(** ** The region table *)

Definition REGION_NAMES : list (Z * string) :=
  [ (1, "Etc/GMT"); (2, "Etc/GMT-14"); (3, "Etc/GMT-13"); (4, "Etc/GMT-12"); (5, "Etc/GMT-11");
    (6, "Etc/GMT-10"); (7, "Etc/GMT-9"); (8, "Etc/GMT-8"); (9, "Etc/GMT-7"); (10, "Etc/GMT-6");
    (11, "Etc/GMT-5"); (12, "Etc/GMT-4"); (13, "Etc/GMT-3"); (14, "Etc/GMT-2");
    (15, "Etc/GMT-1"); (16, "Etc/GMT+1"); (17, "Etc/GMT+2"); (18, "Etc/GMT+3");
    (19, "Etc/GMT+4"); (20, "Etc/GMT+5"); (21, "Etc/GMT+6"); (22, "Etc/GMT+7");
    (23, "Etc/GMT+8"); (24, "Etc/GMT+9"); (25, "Etc/GMT+10"); (26, "Etc/GMT+11");
    (27, "Etc/GMT+12"); (28, "Etc/UTC"); (29, "Etc/UCT"); (30, "Africa/Algiers");
    (31, "Africa/Luanda"); (32, "Africa/Porto-Novo"); (33, "Africa/Gaborone");
    (34, "Africa/Ouagadougou"); (35, "Africa/Bujumbura"); (36, "Africa/Douala");
    (37, "Africa/Bangui"); (38, "Africa/Ndjamena"); (39, "Africa/Kinshasa");
    (40, "Africa/Lubumbashi"); (41, "Africa/Brazzaville"); (42, "Africa/Abidjan");
    (43, "Africa/Djibouti"); (44, "Africa/Cairo"); (45, "Africa/Malabo"); (46, "Africa/Asmara");
    (47, "Africa/Addis_Ababa"); (48, "Africa/Libreville"); (49, "Africa/Banjul");
    (50, "Africa/Accra"); (51, "Africa/Conakry"); (52, "Africa/Bissau"); (53, "Africa/Nairobi");
    (54, "Africa/Maseru"); (55, "Africa/Monrovia"); (56, "Africa/Tripoli");
    (57, "Africa/Blantyre"); (58, "Africa/Bamako"); (59, "Antarctica/Vostok");
    (60, "Africa/Nouakchott"); (61, "Africa/Casablanca"); (62, "Africa/El_Aaiun");
    (63, "Africa/Maputo"); (64, "Africa/Windhoek"); (65, "Africa/Niamey"); (66, "Africa/Lagos");
    (67, "Africa/Kigali"); (68, "Africa/Sao_Tome"); (69, "Africa/Dakar");
    (70, "Africa/Freetown"); (71, "Africa/Mogadishu"); (72, "Africa/Johannesburg");
    (73, "Africa/Khartoum"); (74, "Africa/Mbabane"); (75, "Africa/Dar_es_Salaam");
    (76, "Africa/Lome"); (77, "Africa/Tunis"); (78, "Africa/Kampala"); (79, "Africa/Lusaka");
    (80, "Africa/Harare"); (81, "Africa/Ceuta"); (82, "Antarctica/Rothera");
    (83, "America/Santarem"); (84, "Asia/Novokuznetsk"); (85, "Antarctica/Macquarie");
    (86, "America/Recife"); (87, "America/Matamoros"); (88, "America/North_Dakota/Center");
    (89, "America/North_Dakota/New_Salem"); (90, "America/Bahia");
    (91, "America/Kentucky/Monticello"); (92, "America/Moncton"); (93, "America/Ojinaga");
    (94, "America/Indiana/Tell_City"); (95, "America/Bahia_Banderas");
    (96, "America/Santa_Isabel"); (97, "America/Argentina/San_Luis");
    (98, "America/Argentina/Rio_Gallegos"); (99, "America/Argentina/La_Rioja");
    (100, "America/New_York"); (101, "America/Chicago"); (102, "America/Denver");
    (103, "America/Los_Angeles"); (104, "America/Juneau"); (105, "America/Yakutat");
    (106, "America/Anchorage"); (107, "America/Nome"); (108, "America/Adak");
    (109, "America/Phoenix"); (110, "America/Boise"); (111, "America/Indianapolis");
    (112, "America/Indiana/Marengo"); (113, "America/Indiana/Knox");
    (114, "America/Indiana/Vevay"); (115, "America/Louisville"); (116, "America/Detroit");
    (117, "America/Menominee"); (118, "America/St_Johns"); (119, "America/Goose_Bay");
    (120, "America/Halifax"); (121, "America/Glace_Bay"); (122, "America/Montreal");
    (123, "America/Thunder_Bay"); (124, "America/Nipigon"); (125, "America/Rainy_River");
    (126, "America/Winnipeg"); (127, "America/Regina"); (128, "America/Swift_Current");
    (129, "America/Edmonton"); (130, "America/Vancouver"); (131, "America/Dawson_Creek");
    (132, "America/Pangnirtung"); (133, "America/Iqaluit"); (134, "America/Rankin_Inlet");
    (135, "America/Cambridge_Bay"); (136, "America/Yellowknife"); (137, "America/Inuvik");
    (138, "America/Whitehorse"); (139, "America/Dawson"); (140, "America/Cancun");
    (141, "America/Mexico_City"); (142, "America/Chihuahua"); (143, "America/Hermosillo");
    (144, "America/Mazatlan"); (145, "America/Tijuana"); (146, "America/Anguilla");
    (147, "America/Antigua"); (148, "America/Nassau"); (149, "America/Barbados");
    (150, "America/Belize"); (151, "America/Cayman"); (152, "America/Costa_Rica");
    (153, "America/Havana"); (154, "America/Dominica"); (155, "America/Santo_Domingo");
    (156, "America/El_Salvador"); (157, "America/Grenada"); (158, "America/Guadeloupe");
    (159, "America/Guatemala"); (160, "America/Port-au-Prince"); (161, "America/Tegucigalpa");
    (162, "America/Jamaica"); (163, "America/Martinique"); (164, "America/Montserrat");
    (165, "America/Managua"); (166, "America/Panama"); (167, "America/Puerto_Rico");
    (168, "America/St_Kitts"); (169, "America/St_Lucia"); (170, "America/Miquelon");
    (171, "America/St_Vincent"); (172, "America/Grand_Turk"); (173, "America/Tortola");
    (174, "America/St_Thomas"); (175, "America/Buenos_Aires");
    (176, "America/Argentina/Ushuaia"); (177, "America/Cordoba"); (178, "America/Jujuy");
    (179, "America/Catamarca"); (180, "America/Mendoza"); (181, "America/Aruba");
    (182, "America/La_Paz"); (183, "America/Noronha"); (184, "America/Belem");
    (185, "America/Fortaleza"); (186, "America/Araguaina"); (187, "America/Maceio");
    (188, "America/Sao_Paulo"); (189, "America/Cuiaba"); (190, "America/Porto_Velho");
    (191, "America/Boa_Vista"); (192, "America/Manaus"); (193, "America/Porto_Acre");
    (194, "America/Santiago"); (195, "America/Bogota"); (196, "America/Curacao");
    (197, "America/Guayaquil"); (198, "America/Cayenne"); (199, "America/Guyana");
    (200, "America/Asuncion"); (201, "America/Lima"); (202, "America/Paramaribo");
    (203, "America/Port_of_Spain"); (204, "America/Montevideo"); (205, "America/Caracas");
    (206, "America/Scoresbysund"); (207, "America/Godthab"); (208, "America/Thule");
    (209, "America/Indiana/Vincennes"); (210, "America/Indiana/Petersburg"); (211, "EST");
    (212, "MST"); (213, "HST"); (214, "EST5EDT"); (215, "CST6CDT"); (216, "MST7MDT");
    (217, "PST8PDT"); (218, "America/Indiana/Winamac"); (219, "America/Resolute");
    (220, "America/Toronto"); (221, "America/Atikokan"); (222, "America/Campo_Grande");
    (223, "America/Danmarkshavn"); (224, "America/Blanc-Sablon"); (225, "America/Eirunepe");
    (226, "America/Merida"); (227, "America/Monterrey"); (228, "America/Argentina/Tucuman");
    (229, "America/Argentina/San_Juan"); (230, "Antarctica/Casey"); (231, "Antarctica/Davis");
    (232, "Antarctica/Mawson"); (233, "Antarctica/DumontDUrville"); (234, "Antarctica/Syowa");
    (235, "Antarctica/Palmer"); (236, "Antarctica/McMurdo"); (237, "America/Argentina/Salta");
    (238, "Pacific/Chuuk"); (239, "Pacific/Pohnpei"); (240, "Asia/Kabul"); (241, "Asia/Yerevan");
    (242, "Asia/Baku"); (243, "Asia/Bahrain"); (244, "Asia/Dacca"); (245, "Asia/Thimphu");
    (246, "Asia/Brunei"); (247, "Asia/Rangoon"); (248, "Asia/Phnom_Penh"); (249, "Asia/Harbin");
    (250, "Asia/Shanghai"); (251, "Asia/Chungking"); (252, "Asia/Urumqi"); (253, "Asia/Kashgar");
    (254, "Asia/Hong_Kong"); (255, "Asia/Taipei"); (256, "Asia/Macao"); (257, "Asia/Nicosia");
    (258, "Asia/Tbilisi"); (259, "Asia/Dili"); (260, "Asia/Calcutta"); (261, "Asia/Jakarta");
    (262, "Asia/Ujung_Pandang"); (263, "Asia/Jayapura"); (264, "Asia/Tehran");
    (265, "Asia/Baghdad"); (266, "Asia/Jerusalem"); (267, "Asia/Tokyo"); (268, "Asia/Amman");
    (269, "Asia/Almaty"); (270, "Asia/Aqtobe"); (271, "Asia/Aqtau"); (272, "Asia/Bishkek");
    (273, "Asia/Seoul"); (274, "Asia/Pyongyang"); (275, "Asia/Kuwait"); (276, "Asia/Vientiane");
    (277, "Asia/Beirut"); (278, "Asia/Kuala_Lumpur"); (279, "Asia/Kuching"); (280, "Asia/Hovd");
    (281, "Asia/Ulaanbaatar"); (282, "Asia/Katmandu"); (283, "Asia/Muscat");
    (284, "Asia/Karachi"); (285, "Asia/Gaza"); (286, "Asia/Manila"); (287, "Asia/Qatar");
    (288, "Asia/Riyadh"); (292, "Asia/Singapore"); (293, "Asia/Colombo"); (294, "Asia/Damascus");
    (295, "Asia/Dushanbe"); (296, "Asia/Bangkok"); (297, "Asia/Ashgabat"); (298, "Asia/Dubai");
    (299, "Asia/Samarkand"); (300, "Asia/Tashkent"); (301, "Asia/Saigon"); (302, "Asia/Aden");
    (303, "Asia/Yekaterinburg"); (304, "Asia/Omsk"); (305, "Asia/Novosibirsk");
    (306, "Asia/Krasnoyarsk"); (307, "Asia/Irkutsk"); (308, "Asia/Yakutsk");
    (309, "Asia/Vladivostok"); (310, "Asia/Magadan"); (311, "Asia/Kamchatka");
    (312, "Asia/Anadyr"); (313, "Asia/Pontianak"); (314, "Asia/Qyzylorda"); (315, "Asia/Oral");
    (316, "Asia/Choibalsan"); (317, "Asia/Sakhalin"); (318, "America/Sitka");
    (319, "America/Metlakatla"); (320, "America/North_Dakota/Beulah"); (321, "Africa/Juba");
    (322, "America/Lower_Princes"); (323, "America/Kralendijk"); (324, "Asia/Hebron");
    (325, "America/Creston"); (326, "Asia/Khandyga"); (327, "Asia/Ust-Nera");
    (328, "Europe/Busingen"); (329, "Antarctica/Troll"); (330, "Atlantic/Bermuda");
    (331, "Atlantic/Stanley"); (332, "Atlantic/South_Georgia"); (333, "Atlantic/Faroe");
    (334, "Atlantic/Reykjavik"); (335, "Asia/Chita"); (336, "Atlantic/Azores");
    (337, "Atlantic/Madeira"); (338, "Atlantic/Canary"); (339, "Atlantic/Cape_Verde");
    (340, "Atlantic/St_Helena"); (341, "Asia/Srednekolymsk"); (342, "Pacific/Bougainville");
    (343, "America/Fort_Nelson"); (344, "Europe/Astrakhan"); (345, "Australia/Darwin");
    (346, "Australia/Perth"); (347, "Australia/Brisbane"); (348, "Australia/Lindeman");
    (349, "Australia/Adelaide"); (350, "Australia/Hobart"); (351, "Australia/Melbourne");
    (352, "Australia/Sydney"); (353, "Australia/Broken_Hill"); (354, "Australia/Lord_Howe");
    (355, "Australia/Currie"); (356, "Australia/Eucla"); (357, "Europe/Kirov");
    (358, "Europe/Ulyanovsk"); (359, "Asia/Barnaul"); (360, "Asia/Tomsk"); (361, "Asia/Yangon");
    (362, "Asia/Famagusta"); (363, "Asia/Atyrau"); (364, "Europe/Saratov"); (365, "WET");
    (366, "CET"); (367, "MET"); (368, "EET"); (369, "Europe/London"); (370, "Europe/Belfast");
    (371, "Europe/Dublin"); (372, "Europe/Tirane"); (373, "Europe/Andorra");
    (374, "Europe/Vienna"); (375, "Europe/Minsk"); (376, "Europe/Brussels");
    (377, "Europe/Sofia"); (378, "Europe/Prague"); (379, "Europe/Copenhagen");
    (380, "Europe/Tallinn"); (381, "Europe/Helsinki"); (382, "Europe/Paris");
    (383, "Europe/Berlin"); (384, "Europe/Gibraltar"); (385, "Europe/Athens");
    (386, "Europe/Budapest"); (387, "Europe/Rome"); (388, "Europe/Riga"); (389, "Europe/Vaduz");
    (390, "Europe/Vilnius"); (391, "Europe/Luxembourg"); (392, "Europe/Malta");
    (393, "Europe/Chisinau"); (394, "America/Punta_Arenas"); (395, "Europe/Monaco");
    (396, "Europe/Amsterdam"); (397, "Europe/Oslo"); (398, "Europe/Warsaw");
    (399, "Europe/Lisbon"); (400, "Europe/Bucharest"); (401, "Europe/Kaliningrad");
    (402, "Europe/Moscow"); (403, "Europe/Samara"); (404, "Europe/Madrid");
    (405, "Europe/Stockholm"); (406, "Europe/Zurich"); (407, "Europe/Istanbul");
    (408, "Europe/Kiev"); (409, "Europe/Uzhgorod"); (410, "Europe/Zaporozhye");
    (411, "Europe/Simferopol"); (412, "Europe/Belgrade"); (413, "Europe/Volgograd");
    (414, "Asia/Qostanay"); (415, "America/Nuuk"); (416, "Pacific/Kanton"); (417, "Europe/Kyiv");
    (418, "America/Ciudad_Juarez"); (419, "America/Coyhaique"); (435, "Indian/Kerguelen");
    (436, "Indian/Chagos"); (437, "Indian/Maldives"); (438, "Indian/Antananarivo");
    (439, "Indian/Christmas"); (440, "Indian/Cocos"); (441, "Indian/Comoro");
    (442, "Indian/Mahe"); (443, "Indian/Mauritius"); (444, "Indian/Mayotte");
    (445, "Indian/Reunion"); (450, "Pacific/Honolulu"); (451, "Pacific/Easter");
    (452, "Pacific/Galapagos"); (453, "Pacific/Rarotonga"); (454, "Pacific/Fiji");
    (455, "Pacific/Gambier"); (456, "Pacific/Marquesas"); (457, "Pacific/Tahiti");
    (458, "Pacific/Guam"); (459, "Pacific/Tarawa"); (460, "Pacific/Enderbury");
    (461, "Pacific/Kiritimati"); (462, "Pacific/Saipan"); (463, "Pacific/Majuro");
    (464, "Pacific/Kwajalein"); (466, "Pacific/Truk"); (467, "Pacific/Ponape");
    (468, "Pacific/Kosrae"); (469, "Pacific/Nauru"); (470, "Pacific/Noumea");
    (471, "Pacific/Auckland"); (472, "Pacific/Chatham"); (473, "Pacific/Niue");
    (474, "Pacific/Norfolk"); (475, "Pacific/Palau"); (476, "Pacific/Port_Moresby");
    (477, "Pacific/Pitcairn"); (478, "Pacific/Pago_Pago"); (479, "Pacific/Apia");
    (481, "Pacific/Guadalcanal"); (482, "Pacific/Fakaofo"); (483, "Pacific/Tongatapu");
    (484, "Pacific/Funafuti"); (485, "Pacific/Johnston"); (486, "Pacific/Midway");
    (487, "Pacific/Wake"); (488, "Pacific/Efate"); (489, "Pacific/Wallis"); (513, "GMT");
    (540, "Etc/Universal"); (541, "UCT"); (556, "Egypt"); (558, "Africa/Asmera"); (568, "Libya");
    (570, "Africa/Timbuktu"); (612, "US/Eastern"); (613, "US/Central"); (614, "Navajo");
    (615, "US/Pacific"); (618, "US/Alaska"); (620, "America/Atka"); (621, "US/Arizona");
    (623, "America/Fort_Wayne"); (625, "America/Knox_IN"); (627, "America/Kentucky/Louisville");
    (628, "US/Michigan"); (630, "Canada/Newfoundland"); (632, "Canada/Atlantic");
    (634, "Canada/Eastern"); (638, "Canada/Central"); (639, "Canada/East-Saskatchewan");
    (641, "Canada/Mountain"); (642, "Canada/Pacific"); (650, "Canada/Yukon");
    (653, "Mexico/General"); (656, "Mexico/BajaSur"); (657, "America/Ensenada"); (665, "Cuba");
    (670, "America/Marigot"); (674, "Jamaica"); (686, "America/Virgin");
    (687, "America/Argentina/Buenos_Aires"); (689, "America/Argentina/Cordoba");
    (690, "America/Argentina/Jujuy"); (691, "America/Argentina/Catamarca");
    (692, "America/Argentina/Mendoza"); (695, "Brazil/DeNoronha"); (700, "Brazil/East");
    (704, "Brazil/West"); (705, "Brazil/Acre"); (706, "Chile/Continental");
    (733, "America/Coral_Harbour"); (748, "Antarctica/South_Pole"); (756, "Asia/Dhaka");
    (757, "Asia/Thimbu"); (762, "PRC"); (763, "Asia/Chongqing"); (766, "Hongkong"); (767, "ROC");
    (768, "Asia/Macau"); (769, "Europe/Nicosia"); (772, "Asia/Kolkata"); (774, "Asia/Makassar");
    (776, "Iran"); (778, "Asia/Tel_Aviv"); (779, "Japan"); (785, "ROK");
    (793, "Asia/Ulan_Bator"); (797, "Asia/Kathmandu"); (804, "Singapore");
    (809, "Asia/Ashkhabad"); (813, "Asia/Ho_Chi_Minh"); (845, "Atlantic/Faeroe");
    (846, "Iceland"); (857, "Australia/North"); (858, "Australia/West");
    (859, "Australia/Queensland"); (861, "Australia/South"); (862, "Australia/Tasmania");
    (863, "Australia/Victoria"); (864, "Australia/ACT"); (865, "Australia/Yancowinna");
    (866, "Australia/LHI"); (881, "GB"); (883, "Eire"); (890, "Europe/Bratislava");
    (893, "Europe/Mariehamn"); (899, "Europe/Vatican"); (905, "Europe/Tiraspol");
    (909, "Arctic/Longyearbyen"); (910, "Poland"); (911, "Portugal"); (914, "W-SU");
    (919, "Turkey"); (924, "Europe/Ljubljana"); (962, "US/Hawaii"); (963, "Chile/EasterIsland");
    (976, "Kwajalein"); (978, "Pacific/Yap"); (983, "NZ"); (984, "NZ-CHAT"); (990, "US/Samoa");
    (1025, "Etc/GMT+0"); (1052, "Universal"); (1126, "US/Mountain"); (1132, "US/Aleutian");
    (1135, "US/East-Indiana"); (1137, "US/Indiana-Starke"); (1151, "Canada/Saskatchewan");
    (1169, "Mexico/BajaNorte"); (1182, "America/St_Barthelemy"); (1201, "America/Rosario");
    (1203, "America/Argentina/ComodRivadavia"); (1217, "America/Rio_Branco"); (1290, "Israel");
    (1376, "Australia/Canberra"); (1393, "GB-Eire"); (1411, "Europe/San_Marino");
    (1421, "Atlantic/Jan_Mayen"); (1431, "Asia/Istanbul"); (1436, "Europe/Sarajevo");
    (1502, "Pacific/Samoa"); (1537, "GMT+0"); (1564, "Etc/Zulu"); (1637, "CST");
    (1638, "America/Shiprock"); (1639, "US/Pacific-New"); (1647, "America/Indiana/Indianapolis");
    (1888, "Australia/NSW"); (1905, "Europe/Jersey"); (1948, "Europe/Skopje");
    (2049, "Etc/GMT-0"); (2076, "Zulu"); (2151, "PST"); (2417, "Europe/Guernsey");
    (2460, "Europe/Zagreb"); (2561, "GMT-0"); (2929, "Europe/Isle_of_Man");
    (2972, "Europe/Podgorica"); (3073, "Etc/GMT0"); (3585, "GMT0"); (4097, "Etc/Greenwich");
    (4609, "Greenwich"); (5121, "UTC") ].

________________________________________

EXERCISE: When a line contains the string "Atlantic", copy it from the records.

ANSWER TO THIS EXERCISE:
    (328, "Europe/Busingen"); (329, "Antarctica/Troll"); (330, "Atlantic/Bermuda");
    (331, "Atlantic/Stanley"); (332, "Atlantic/South_Georgia"); (333, "Atlantic/Faroe");
    (334, "Atlantic/Reykjavik"); (335, "Asia/Chita"); (336, "Atlantic/Azores");
    (337, "Atlantic/Madeira"); (338, "Atlantic/Canary"); (339, "Atlantic/Cape_Verde");
    (340, "Atlantic/St_Helena"); (341, "Asia/Srednekolymsk"); (342, "Pacific/Bougainville");
    (628, "US/Michigan"); (630, "Canada/Newfoundland"); (632, "Canada/Atlantic");
    (809, "Asia/Ashkhabad"); (813, "Asia/Ho_Chi_Minh"); (845, "Atlantic/Faeroe");
    (1421, "Atlantic/Jan_Mayen"); (1431, "Asia/Istanbul"); (1436, "Europe/Sarajevo");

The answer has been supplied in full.